16. A non-transitory computer readable storage media including executable instructions for use in providing a probability of a problem at a provider based on implementation of a change at the provider, which when executed by at least one processor, cause the at least one processor to:

access a training data set for changes associated with a provider, the training data set including multiple records, each record including a text description of an implemented change and/or text description of a reason for the implemented change included in the record and a problem/no problem result for the change; and

for each record in the training data set: normalize the text description(s) included in the record; and generate a word-count matrix based on the normalized text description(s);

for the training data set, perform a regression analysis of the generated word-count matrices for the multiple records and the problem/no problem results included in the records, thereby providing a regression model based on the text descriptions of the implemented changes and/or the text descriptions of the reasons for the implemented changes included in the multiple records of the training data set; and

generate and store in a memory a predictive risk model, using a classifier algorithm, based on one or more scores provided from the regression model and at least one change factor associated with at least one of the multiple records of the training data set, whereby the risk engine is permitted to predict, via the predictive risk model, a probability of a problem in a service provided by a provider in response to implementation of a planned change to the service, based on a text description of the planned change and the at least one change factor for the planned change.

17. The non-transitory computer readable storage media of claim 16, wherein the executable instructions, when executed by the at least one processor, cause the at least one processor, in order to perform the regression analysis, to:

perform a first regression analysis of the generated word-count matrices for the multiple records based on the text descriptions of the implemented changes and the problem/no problem results included in the records; and

perform a second regression analysis of the generated word-count matrices for the multiple records based on the text descriptions of the reasons for the implemented changes and the problem/no problem results included in the records; and

wherein the executable instructions, when executed by the at least one processor, cause the at least one processor to generate the predictive risk model based on scores from the first and second regression analyses.

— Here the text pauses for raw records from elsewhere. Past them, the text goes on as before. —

(* ===== verification/Canvas.v ===== *)
(** * The canvas (workflow-modeller/src/canvas/Canvas.tsx)

    The handlers that change the store: dropping a step from the palette,
    connecting two nodes, rerouting an edge, dragging a node.  Connecting from
    a decision asks for the branch expression; [between] is what happens to
    the store while the prompt is open.

    The effect that asks ELK for missing positions is a state machine: it runs
    again whenever one of its dependencies is another object than before, and
    running it again cancels the request under way. *)

From S2P Require Import Prelude JsObject Types Graph Rename Validate Schema ImportExport Store StoreProps StoreInv StepEdits Layout.

(** ** Handlers *)

Definition parse_step_type (raw : string) : option StepType :=
  List.find (λ t, String.eqb (step_type_str t) raw)
    [SERVICE_TASK; USER_TASK; DECISION; DECISION_TABLE; TRANSFORMATION; WAIT; PARALLEL_GATEWAY; JOIN_GATEWAY; END_].

Definition onDrop (raw : string) (position : Pos) (st : WorkflowState) : Result WorkflowState :=
  if negb (truthy_str raw) then Ok st
  else
    match parse_step_type raw with
    | None => Ok st
    | Some type =>
        match addStep (mkTemplate type None None) st with
        | Some (st, id) => Ok (setLayout id position st)
        | None => IllTyped
        end
    end.

Definition find_step (id : StepId) (def : WorkflowDefinition) : option Step :=
  List.find (λ s, String.eqb (step_id s) id) (wd_steps def).

(** [answer] is what the prompt resolves to. *)
Definition onConnect (source target : option string) (answer : option string)
    (between : WorkflowState → WorkflowState) (st : WorkflowState) : Result WorkflowState :=
  match source, target with
  | Some source, Some target =>
      if (negb (truthy_str source) || negb (truthy_str target) || String.eqb source target)%bool then Ok st
      else
        match find_step source (ws_definition st) with
        | None => Ok st
        | Some src =>
            match src with
            | ServiceTaskStep _ _ _ _ _ _ | UserTaskStep _ _ _ _ | WaitStep _ _ _ | TransformationStep _ _ _
            | JoinGatewayStep _ _ | DecisionTableStep _ _ _ _ =>
                updateStepProperty source "nextStep" (Some (JStr target)) st
            | DecisionStep _ m =>
                if truthy_ostr answer
                then updateStepProperty source "conditionalNextSteps"
                       (Some (record_json JStr (obj_set (default EmptyString answer) target m))) (between st)
                else Ok (between st)
            | ParallelGatewayStep _ targets _ =>
                if includes targets target then Ok st
                else updateStepProperty source "parallelNextSteps" (Some (JArr (JStr <$> (targets ++ [target])))) st
            | EndStep _ | UnknownTypeStep _ _ => Ok st
            end
        end
  | _, _ => Ok st
  end.

(** [onReconnect]: the handles of the edge are overridden. *)
Definition onReconnect (edge : string) (sourceHandle targetHandle : json) (st : WorkflowState) : WorkflowState :=
  setEdgeHandle edge (JObj [("sourceHandle", sourceHandle); ("targetHandle", targetHandle)]) st.

Definition onNodeClick (id : StepId) : WorkflowState → WorkflowState := select (SelStep id).
Definition onPaneClick : WorkflowState → WorkflowState := select SelNone.
Definition onNodeDragStop (id : StepId) (position : Pos) : WorkflowState → WorkflowState := setLayout id position.

(** ** The effect that lays out new nodes *)

(** The effect runs again when one of its dependencies is another object than at
    its last run, so the objects have an identity beside their contents. *)
Record CanvasState := mkCanvas {
  cv_nodes : list GraphNode;
  cv_edges : list GraphEdge;
  cv_graph_ref : nat;          (* [nodes] and [edges], made together of a definition *)
  cv_stored : Layout;          (* the layout of the store *)
  cv_stored_ref : nat;
  cv_elk : Layout;             (* elkLayout *)
  cv_elk_ref : nat;
  cv_next : nat;               (* the identity of the next object made *)
  cv_ran : option (nat * nat * nat);   (* the dependencies of the last run *)
  cv_request : option (list GraphNode * list GraphEdge)
                               (* the input of a request that is not cancelled *)
}.

Definition deps (c : CanvasState) : nat * nat * nat := (cv_graph_ref c, cv_stored_ref c, cv_elk_ref c).

(** Whether React runs the effect. *)
Definition changed (c : CanvasState) : bool := negb (bool_decide (cv_ran c = Some (deps c))).

Definition missing (c : CanvasState) : bool :=
  existsb (λ n, negb (obj_in (gn_id n) (cv_stored c)) && negb (obj_in (gn_id n) (cv_elk c)))%bool (cv_nodes c).

(** [setElkLayout(positions)], with an object made just now *)
Definition setElkLayout (positions : Layout) (c : CanvasState) : CanvasState :=
  mkCanvas (cv_nodes c) (cv_edges c) (cv_graph_ref c) (cv_stored c) (cv_stored_ref c) positions (cv_next c) (S (cv_next c))
    (cv_ran c) (cv_request c).

(** The effect has run with the dependencies of this render; the request of the
    run before is cancelled. *)
Definition ran (request : option (list GraphNode * list GraphEdge)) (c : CanvasState) : CanvasState :=
  mkCanvas (cv_nodes c) (cv_edges c) (cv_graph_ref c) (cv_stored c) (cv_stored_ref c) (cv_elk c) (cv_elk_ref c) (cv_next c)
    (Some (deps c)) request.

(** One run of the effect. *)
Definition run_effect (c : CanvasState) : CanvasState :=
  match cv_nodes c with
  | [] => setElkLayout [] (ran None c)
  | _ => ran (if missing c then Some (cv_nodes c, cv_edges c) else None) c
  end.

(** The positions to add to the store. *)
Definition toSave (positions current : Layout) : Layout :=
  obj_from_entries (List.filter (λ p, negb (obj_in p.1 current)) positions).

(** The layout of the store is another object. *)
Definition layout_set (layout : Layout) (c : CanvasState) : CanvasState :=
  mkCanvas (cv_nodes c) (cv_edges c) (cv_graph_ref c) layout (cv_next c) (cv_elk c) (cv_elk_ref c) (S (cv_next c))
    (cv_ran c) (cv_request c).

(** So is the definition. *)
Definition definition_set (def : WorkflowDefinition) (c : CanvasState) : CanvasState :=
  mkCanvas (toNodes def) (toEdges def) (cv_next c) (cv_stored c) (cv_stored_ref c) (cv_elk c) (cv_elk_ref c) (S (cv_next c))
    (cv_ran c) (cv_request c).

Definition answered (c : CanvasState) : CanvasState :=
  mkCanvas (cv_nodes c) (cv_edges c) (cv_graph_ref c) (cv_stored c) (cv_stored_ref c) (cv_elk c) (cv_elk_ref c) (cv_next c)
    (cv_ran c) None.

(** The continuation of [layoutWithElk]. *)
Definition layout_done (positions : Layout) (c : CanvasState) : CanvasState :=
  let c := setElkLayout positions (answered c) in
  let saved := toSave positions (cv_stored c) in
  if Nat.ltb 0 (length (obj_keys saved)) then layout_set (obj_spread (cv_stored c) saved) c else c.

Inductive CanvasEvent :=
| EffectRun
| LayoutDone
| DefinitionSet (def : WorkflowDefinition)
| LayoutSet (layout : Layout).

Section effect.
Context (elk_layout : ElkGraph → option (list LaidChild)).

(** React runs the effect only when a dependency has changed, and an answer
    comes only to a request that was not cancelled. *)
Definition canvas_step (e : CanvasEvent) (c : CanvasState) : CanvasState :=
  match e with
  | EffectRun => if changed c then run_effect c else c
  | LayoutDone =>
      match cv_request c with
      | Some (nodes, edges) => layout_done (layoutWithElk elk_layout nodes edges) c
      | None => c
      end
  | DefinitionSet def => definition_set def c
  | LayoutSet layout => layout_set layout c
  end.

(** [const layout = { ...elkLayout, ...storedLayout }] *)
Definition shown_layout (c : CanvasState) : Layout := obj_spread (cv_elk c) (cv_stored c).

Definition mounted (def : WorkflowDefinition) (layout : Layout) : CanvasState :=
  mkCanvas (toNodes def) (toEdges def) 0 layout 1 [] 2 3 None None.

Definition run_events (es : list CanvasEvent) (c : CanvasState) : CanvasState :=
  fold_left (λ c e, canvas_step e c) es c.

(** What the canvas does by itself: the runs of the effect and the answers. *)
Definition own_event (e : CanvasEvent) : bool := match e with EffectRun | LayoutDone => true | _ => false end.

(** Whether the event is due, and how many due ones there are in a run. *)
Definition due (e : CanvasEvent) (c : CanvasState) : bool :=
  match e with
  | EffectRun => changed c
  | LayoutDone => match cv_request c with Some _ => true | None => false end
  | _ => true
  end.

Fixpoint work (es : list CanvasEvent) (c : CanvasState) : nat :=
  match es with
  | [] => 0
  | e :: es => (if due e c then 1 else 0) + work es (canvas_step e c)
  end.
End effect.

Definition settled (c : CanvasState) : Prop := changed c = false ∧ cv_request c = None.

(** ** Lemmas on the layout *)

Lemma toSave_keys positions current k :
  k ∈ obj_keys (toSave positions current) ↔ k ∈ obj_keys positions ∧ obj_in k current = false.
Proof.
  unfold toSave. rewrite obj_from_entries_keys. unfold obj_keys. rewrite !list_elem_of_fmap. split.
  - intros (p & -> & [Hp Hn%negb_true_iff]%filter_elem). eauto.
  - intros [(p & -> & Hp) Hn]. exists p. split; [done|]. apply filter_elem. by rewrite Hn.
Qed.

(** The answer has a position for every child whose id is not "__proto__". *)
Lemma read_positions_keys l acc k :
  Forall (λ c, is_Some (lc_x c) ∧ is_Some (lc_y c)) l →
  k ∈ obj_keys (fold_left (λ positions child,
       match lc_x child, lc_y child with
       | Some x, Some y => obj_assign (lc_id child) (mkPos x y) positions
       | _, _ => positions
       end) l acc) ↔ k ∈ obj_keys acc ∨ (k ∈ lc_id <$> l ∧ k ≠ "__proto__").
Proof.
  revert acc. induction l as [|c l IH]; intros acc; [set_solver|]. intros [[[x Hx] [y Hy]] Hl]%Forall_cons.
  cbn [fold_left]. rewrite Hx, Hy, IH by done. rewrite fmap_cons, elem_of_cons. unfold obj_assign.
  destruct (String.eqb_spec (lc_id c) "__proto__") as [E|]; [|rewrite obj_set_keys]; naive_solver.
Qed.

18. The non-transitory computer readable storage media of claim 16, wherein the executable instructions, when executed by the at least one processor, cause the at least one processor, in order to generate the word-count matrix for each record in the training data set, to generate a term frequency-inverse document frequency (tf-idf) matrix of the normalized text description(s); and

wherein the executable instructions, when executed by the at least one processor, cause the at least one processor, in order to perform the regression analysis, to perform the regression analysis of the generated tf-idf matrices and the problem/no problem results of the multiple records of the training data set.

19. The non-transitory computer readable storage media of claim 16, wherein the predictive risk model includes weights for each of the one or more scores and the at least one change factor.